Y paso a enumerar su LEGADO: siempre se trabajaba en silencio, rápido, limpio y de forma excelsa, no entendía otra forma de hacerlo.
Tu GRANDEZA. Siempre recomendabas lo mejor, me enviaste a rotar con los mejores, pero ninguno de ellos tenía a mis ojos tu fuerza, tu clarividencia, tu carácter ni tu luz, que llenaba el quirófano cuando entrabas a enseñar a mis maestros cómo hacer un “disco” o un “trigémino”, qué grandeza, qué limpieza, qué bonito fue para mi compartir a tu lado mis experiencias durante más de 10 años.

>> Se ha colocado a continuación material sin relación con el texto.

(** X1. The reading decoded from a frame is determined byte by byte: each
    of the fourteen one-byte fields is the byte at its offset and so lies in
    0..255; each of the three temperatures is [256 * high + low] of its pair
    of bytes, the first byte being the high one, and so lies in 0..65535;
    the uptime, lid and fan fields are the high nibble, bit 3 and the low
    three bits of byte 9, the heartbeat and delay bits are bits 7 and 0 of
    byte 14, and the eight flags are the bits of byte 15; bytes 9 and 15 can
    be put together again from the fields decoded out of them. *)
Theorem decoded_fields_ranges (dv : DataView) (data : Telemetry) :
  parseTelemetry dv = Some data ->
  (getUint8 dv 0 = Some (pitAlarm data)
   /\ getUint8 dv 1 = Some (delayTime data)
   /\ getUint8 dv 2 = Some (delayPitSet data)
   /\ getUint8 dv 9 = Some (byte9 data)
   /\ getUint8 dv 10 = Some (pitSet data)
   /\ getUint8 dv 11 = Some (food1Alarm data)
   /\ getUint8 dv 12 = Some (food2Alarm data)
   /\ getUint8 dv 13 = Some (fanDuty data)
   /\ getUint8 dv 14 = Some (byte14 data)
   /\ getUint8 dv 15 = Some (byte15 data)
   /\ getUint8 dv 16 = Some (food1TempTrigger data)
   /\ getUint8 dv 17 = Some (food1PitSet data)
   /\ getUint8 dv 18 = Some (food2TempTrigger data)
   /\ getUint8 dv 19 = Some (food2PitSet data))
  /\ (exists b3 b4 b5 b6 b7 b8,
        getUint8 dv 3 = Some b3 /\ getUint8 dv 4 = Some b4
        /\ getUint8 dv 5 = Some b5 /\ getUint8 dv 6 = Some b6
        /\ getUint8 dv 7 = Some b7 /\ getUint8 dv 8 = Some b8
        /\ pitTemp data = 256 * b3 + b4
        /\ food1Temp data = 256 * b5 + b6
        /\ food2Temp data = 256 * b7 + b8)
  /\ (0 <= pitTemp data <= 65535 /\ 0 <= food1Temp data <= 65535
      /\ 0 <= food2Temp data <= 65535)
  /\ (0 <= pitAlarm data <= 255 /\ 0 <= delayTime data <= 255
      /\ 0 <= delayPitSet data <= 255 /\ 0 <= byte9 data <= 255
      /\ 0 <= pitSet data <= 255 /\ 0 <= food1Alarm data <= 255
      /\ 0 <= food2Alarm data <= 255 /\ 0 <= fanDuty data <= 255
      /\ 0 <= byte14 data <= 255 /\ 0 <= byte15 data <= 255
      /\ 0 <= food1TempTrigger data <= 255 /\ 0 <= food1PitSet data <= 255
      /\ 0 <= food2TempTrigger data <= 255 /\ 0 <= food2PitSet data <= 255)
  /\ (uptimeMin data = byte9 data / 16
      /\ lidDetect data = (byte9 data / 8) mod 2
      /\ fanSpeed data = byte9 data mod 8
      /\ heartbeat data = byte14 data / 128
      /\ delayEnabled data = byte14 data mod 2)
  /\ (0 <= fanSpeed data <= 7 /\ 0 <= lidDetect data <= 1
      /\ 0 <= uptimeMin data <= 15 /\ 0 <= heartbeat data <= 1
      /\ 0 <= delayEnabled data <= 1)
  /\ flags data
     = mkFlags (bitSet (byte15 data) 1) (bitSet (byte15 data) 2)
         (bitSet (byte15 data) 4) (bitSet (byte15 data) 8)
         (bitSet (byte15 data) 16) (bitSet (byte15 data) 32)
         (bitSet (byte15 data) 64) (bitSet (byte15 data) 128)
  /\ byte9 data = 16 * uptimeMin data + 8 * lidDetect data + fanSpeed data
  /\ byte15 data
     = bit (unknown (flags data)) 1 + bit (food1Enabled (flags data)) 2
       + bit (food2Enabled (flags data)) 4 + bit (food1Done (flags data)) 8
       + bit (food2Done (flags data)) 16 + bit (pitHot (flags data)) 32
       + bit (pitCold (flags data)) 64 + bit (lidOpen (flags data)) 128.
Proof.
  intros H. pose proof (parseTelemetry_layout dv data H) as L.
  destruct L as (L0 & L1 & L2 & L3 & L5 & L7 & L9 & L10 & L11 & L12 & L13
                 & L14 & L15 & L16 & L17 & L18 & L19 & U & Li & F & Hb & De
                 & Fl).
  split; [repeat split; assumption|].
  assert (Hpair : forall i t, getUint16 dv i false = Some t ->
             exists hi lo, getUint8 dv i = Some hi
                           /\ getUint8 dv (S i) = Some lo
                           /\ t = 256 * hi + lo).
  { intros i t Ht. unfold getUint16 in Ht.
    destruct (getUint8 dv i) as [hi|]; [|discriminate Ht].
    destruct (getUint8 dv (S i)) as [lo|]; [|discriminate Ht].
    injection Ht as <-. exists hi, lo. repeat split. lia. }
  split.
  { destruct (Hpair _ _ L3) as (b3 & b4 & H3 & H4 & E3).
    destruct (Hpair _ _ L5) as (b5 & b6 & H5 & H6 & E5).
    destruct (Hpair _ _ L7) as (b7 & b8 & H7 & H8 & E7).
    exists b3, b4, b5, b6, b7, b8. repeat split; assumption. }
  split.
  { repeat split; eapply getUint16_range; eassumption || fail. }
  apply getUint8_range in L0, L1, L2, L9, L10, L11, L12, L13, L14, L15,
    L16, L17, L18, L19.
  split; [repeat split; lia|].
  pose proof (byte9_fields (byte9 data)) as (B1 & B2 & B3).
  pose proof (byte14_fields (byte14 data)) as (B4 & B5).
  assert (E16 : (byte9 data / 16) mod 16 = byte9 data / 16).
  { apply Z.mod_small. split; [apply Z.div_pos; lia|].
    apply Z.div_lt_upper_bound; lia. }
  assert (E128 : (byte14 data / 128) mod 2 = byte14 data / 128).
  { apply Z.mod_small. split; [apply Z.div_pos; lia|].
    apply Z.div_lt_upper_bound; lia. }
  rewrite U, Li, F, Hb, De, B1, B2, B3, B4, B5, E16, E128.
  pose proof (Z.mod_pos_bound (byte9 data / 8) 2).
  pose proof (Z.mod_pos_bound (byte9 data) 8).
  pose proof (Z.mod_pos_bound (byte14 data) 2).
  assert (0 <= byte9 data / 16 <= 15).
  { split; [apply Z.div_pos; lia|].
    assert (byte9 data / 16 < 16) by (apply Z.div_lt_upper_bound; lia). lia. }
  assert (0 <= byte14 data / 128 <= 1).
  { split; [apply Z.div_pos; lia|].
    assert (byte14 data / 128 < 2) by (apply Z.div_lt_upper_bound; lia). lia. }
  split; [repeat split|].
  split; [repeat split; lia|].
  split; [exact Fl|].
  split.
  { pose proof (Z.div_mod (byte9 data) 8).
    pose proof (Z.div_mod (byte9 data / 8) 2).
    assert (byte9 data / 8 / 2 = byte9 data / 16)
      by (rewrite Z.div_div by lia; reflexivity).
    lia. }
  rewrite Fl. cbn. apply flags_recompose. lia.
Qed.

Lemma decoded_fields_ranges_witness :
  byte9 (reading 200 50 80)
  = 16 * uptimeMin (reading 200 50 80) + 8 * lidDetect (reading 200 50 80)
    + fanSpeed (reading 200 50 80)
  /\ 0 <= fanSpeed (reading 200 50 80) <= 7.
Proof.
  destruct (decoded_fields_ranges (frame 200 50 80) (reading 200 50 80))
    as (_ & _ & _ & _ & _ & (Hf & _) & _ & H9 & _).
  - vm_compute. reflexivity.
  - split; [exact H9 | exact Hf].
Defined.

(** ** Connection session: [connect], [disconnect], [sendCommand] *)

Ltac open_session :=
  unfold connect, reconnect, disconnect, onDisconnected, gattConnectLoop,
    gattConnectCall, updateStatus, runTask, deviceName;
  unfold bind, try_catch, get, modify, emit, await, throw, ret, when.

Tu CARÁCTER… “¿Qué pasa?, ¿qué quieres?, ¿tienes otro hijo, Abejón?” eran el inicio del 90 % de las conversaciones telefónicas; esto da para otro editorial, pero noble, eres muy noble; desde donde estás lo eres y siempre lo serás para mí. Siempre educaste, enseñaste y no guardabas nada para ti, para diferenciarte de los demás. Me diste todo, y un editorial es corto para poder expresarlo, incluso conseguí lo que nunca podría imaginar, sentarme en tu silla, en tu unidad, en tu hospital, yo me limpiaba antes de sentarme en ella cada mañana para no estropearla y luego me ayudabas como siempre para salir de todos los problemas que no sabía solucionar. Seguro que te acuerdas de dónde estábamos cuando me llamó el gerente, y seguro que te acuerdas de dónde fue la cita; seguro que allí donde estés te acuerdas del abrazo, cuánta ayuda tan desinteresada. Qué habría hecho sin ti.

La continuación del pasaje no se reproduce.